▸ **Exercise**: Repeat the entries that appear below, exactly as they are given.

▸ **Stored data**:
(** The indices handed out so far are distinct and are among 1, ..., the
    number of goroutines that have taken one.  It holds as long as the
    index cell has not overflowed. *)
Definition idx_ok (l : list Task) : Prop :=
  (∀ j t i, l !! j = Some t → task_index t = Some i →
     1 ≤ i ≤ count task_started l)
  ∧ (∀ j1 j2 t1 t2 i, l !! j1 = Some t1 → l !! j2 = Some t2 →
       task_index t1 = Some i → task_index t2 = Some i → j1 = j2).

(** ** Further program-point predicates *)

(** The goroutine is inside the function it was given. *)
Definition task_in_body (t : Task) : bool :=
  match t_pc t with TBody => true | _ => false end.




(** Why a call is where it is: the cancellation case needs the context of
    the pool fired, a false result needs [done] closed. *)
Definition call_explained (s : State) (call : Call) : Prop :=
  match c_pc call with
  | CCloseDone => ctx_fired s (ctx (pool s)) = true
  | CRet false => Chan.closed (done (pool s)) = true
  | _ => True
  end.

(** ** Changing the entry point of calls *)






(** How many statements a goroutine has left at a program point. *)
Definition steps_left (pc : task_pc) : nat :=
  match pc with
  | TStart => 7 | TBody => 6 | TRecover => 5 | TRecv => 4
  | TAddRunning => 3 | TAddWorked => 2 | TExit => 1 | TDone => 0
  end%nat.


(** ** Schedules used in the examples *)

(** A run from [New]. *)
Definition run_from (c : Ctx) (size : Z) (es : list event) : option State :=
  New c size ≫= λ p, run es (init p).

(** One call that takes the send case and starts its goroutine:
    call [i] is made, its select sends, it adds to [running], it runs [go]
    and returns true. *)
Definition submit (i : nat) (f : Fn) : list event :=
  [EvCall f; EvSelect i CaseSend; EvCaller i; EvCaller i].

(** Goroutine [j] runs from its start to its last statement: 7 steps. *)
Definition finish (j : nat) : list event := replicate 7 (EvTask j).

Definition quiet : Fn := mkFn Run false.
Definition faulty : Fn := mkFn Run true.
Definition indexed : Fn := mkFn RunWithContextAndIndex false.

(** The claim as the specification words it: a goroutine started by an
    earlier go statement has the smaller index. *)
Definition indices_follow_dispatch (s : State) : Prop :=
  ∀ j1 j2 t1 t2 i1 i2,
    tasks s !! j1 = Some t1 → tasks s !! j2 = Some t2 →
    task_index t1 = Some i1 → task_index t2 = Some i2 →
    (j1 < j2)%nat → i1 < i2.

Definition five_reversed : list event :=
  submit 0 indexed ++ submit 1 indexed ++ submit 2 indexed
  ++ submit 3 indexed ++ submit 4 indexed
  ++ [EvTask 4; EvTask 3; EvTask 2; EvTask 1; EvTask 0].

Definition five_in_order : list event :=
  submit 0 indexed ++ [EvTask 0] ++ submit 1 indexed ++ [EvTask 1]
  ++ submit 2 indexed ++ [EvTask 2] ++ submit 3 indexed ++ [EvTask 3]
  ++ submit 4 indexed ++ [EvTask 4].

Definition overshoot : list event :=
  submit 0 quiet ++ replicate 4 (EvTask 0)
  ++ [EvCall quiet; EvSelect 1 CaseSend; EvCaller 1].

Definition cancelled_then_called : list event := [EvCancel 0%nat; EvCall quiet].

Definition three_tasks : list event :=
  submit 0 quiet ++ submit 1 faulty ++ submit 2 quiet
  ++ finish 0 ++ finish 2 ++ finish 1.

▸ **Solution below**:
(** The indices handed out so far are distinct and are among 1, ..., the
    number of goroutines that have taken one.  It holds as long as the
    index cell has not overflowed. *)
Definition idx_ok (l : list Task) : Prop :=
  (∀ j t i, l !! j = Some t → task_index t = Some i →
     1 ≤ i ≤ count task_started l)
  ∧ (∀ j1 j2 t1 t2 i, l !! j1 = Some t1 → l !! j2 = Some t2 →
       task_index t1 = Some i → task_index t2 = Some i → j1 = j2).

(** ** Further program-point predicates *)

(** The goroutine is inside the function it was given. *)
Definition task_in_body (t : Task) : bool :=
  match t_pc t with TBody => true | _ => false end.




(** Why a call is where it is: the cancellation case needs the context of
    the pool fired, a false result needs [done] closed. *)
Definition call_explained (s : State) (call : Call) : Prop :=
  match c_pc call with
  | CCloseDone => ctx_fired s (ctx (pool s)) = true
  | CRet false => Chan.closed (done (pool s)) = true
  | _ => True
  end.

(** ** Changing the entry point of calls *)






(** How many statements a goroutine has left at a program point. *)
Definition steps_left (pc : task_pc) : nat :=
  match pc with
  | TStart => 7 | TBody => 6 | TRecover => 5 | TRecv => 4
  | TAddRunning => 3 | TAddWorked => 2 | TExit => 1 | TDone => 0
  end%nat.


(** ** Schedules used in the examples *)

(** A run from [New]. *)
Definition run_from (c : Ctx) (size : Z) (es : list event) : option State :=
  New c size ≫= λ p, run es (init p).

(** One call that takes the send case and starts its goroutine:
    call [i] is made, its select sends, it adds to [running], it runs [go]
    and returns true. *)
Definition submit (i : nat) (f : Fn) : list event :=
  [EvCall f; EvSelect i CaseSend; EvCaller i; EvCaller i].

(** Goroutine [j] runs from its start to its last statement: 7 steps. *)
Definition finish (j : nat) : list event := replicate 7 (EvTask j).

Definition quiet : Fn := mkFn Run false.
Definition faulty : Fn := mkFn Run true.
Definition indexed : Fn := mkFn RunWithContextAndIndex false.

(** The claim as the specification words it: a goroutine started by an
    earlier go statement has the smaller index. *)
Definition indices_follow_dispatch (s : State) : Prop :=
  ∀ j1 j2 t1 t2 i1 i2,
    tasks s !! j1 = Some t1 → tasks s !! j2 = Some t2 →
    task_index t1 = Some i1 → task_index t2 = Some i2 →
    (j1 < j2)%nat → i1 < i2.

Definition five_reversed : list event :=
  submit 0 indexed ++ submit 1 indexed ++ submit 2 indexed
  ++ submit 3 indexed ++ submit 4 indexed
  ++ [EvTask 4; EvTask 3; EvTask 2; EvTask 1; EvTask 0].

Definition five_in_order : list event :=
  submit 0 indexed ++ [EvTask 0] ++ submit 1 indexed ++ [EvTask 1]
  ++ submit 2 indexed ++ [EvTask 2] ++ submit 3 indexed ++ [EvTask 3]
  ++ submit 4 indexed ++ [EvTask 4].

Definition overshoot : list event :=
  submit 0 quiet ++ replicate 4 (EvTask 0)
  ++ [EvCall quiet; EvSelect 1 CaseSend; EvCaller 1].

Definition cancelled_then_called : list event := [EvCancel 0%nat; EvCall quiet].

Definition three_tasks : list event :=
  submit 0 quiet ++ submit 1 faulty ++ submit 2 quiet
  ++ finish 0 ++ finish 2 ++ finish 1.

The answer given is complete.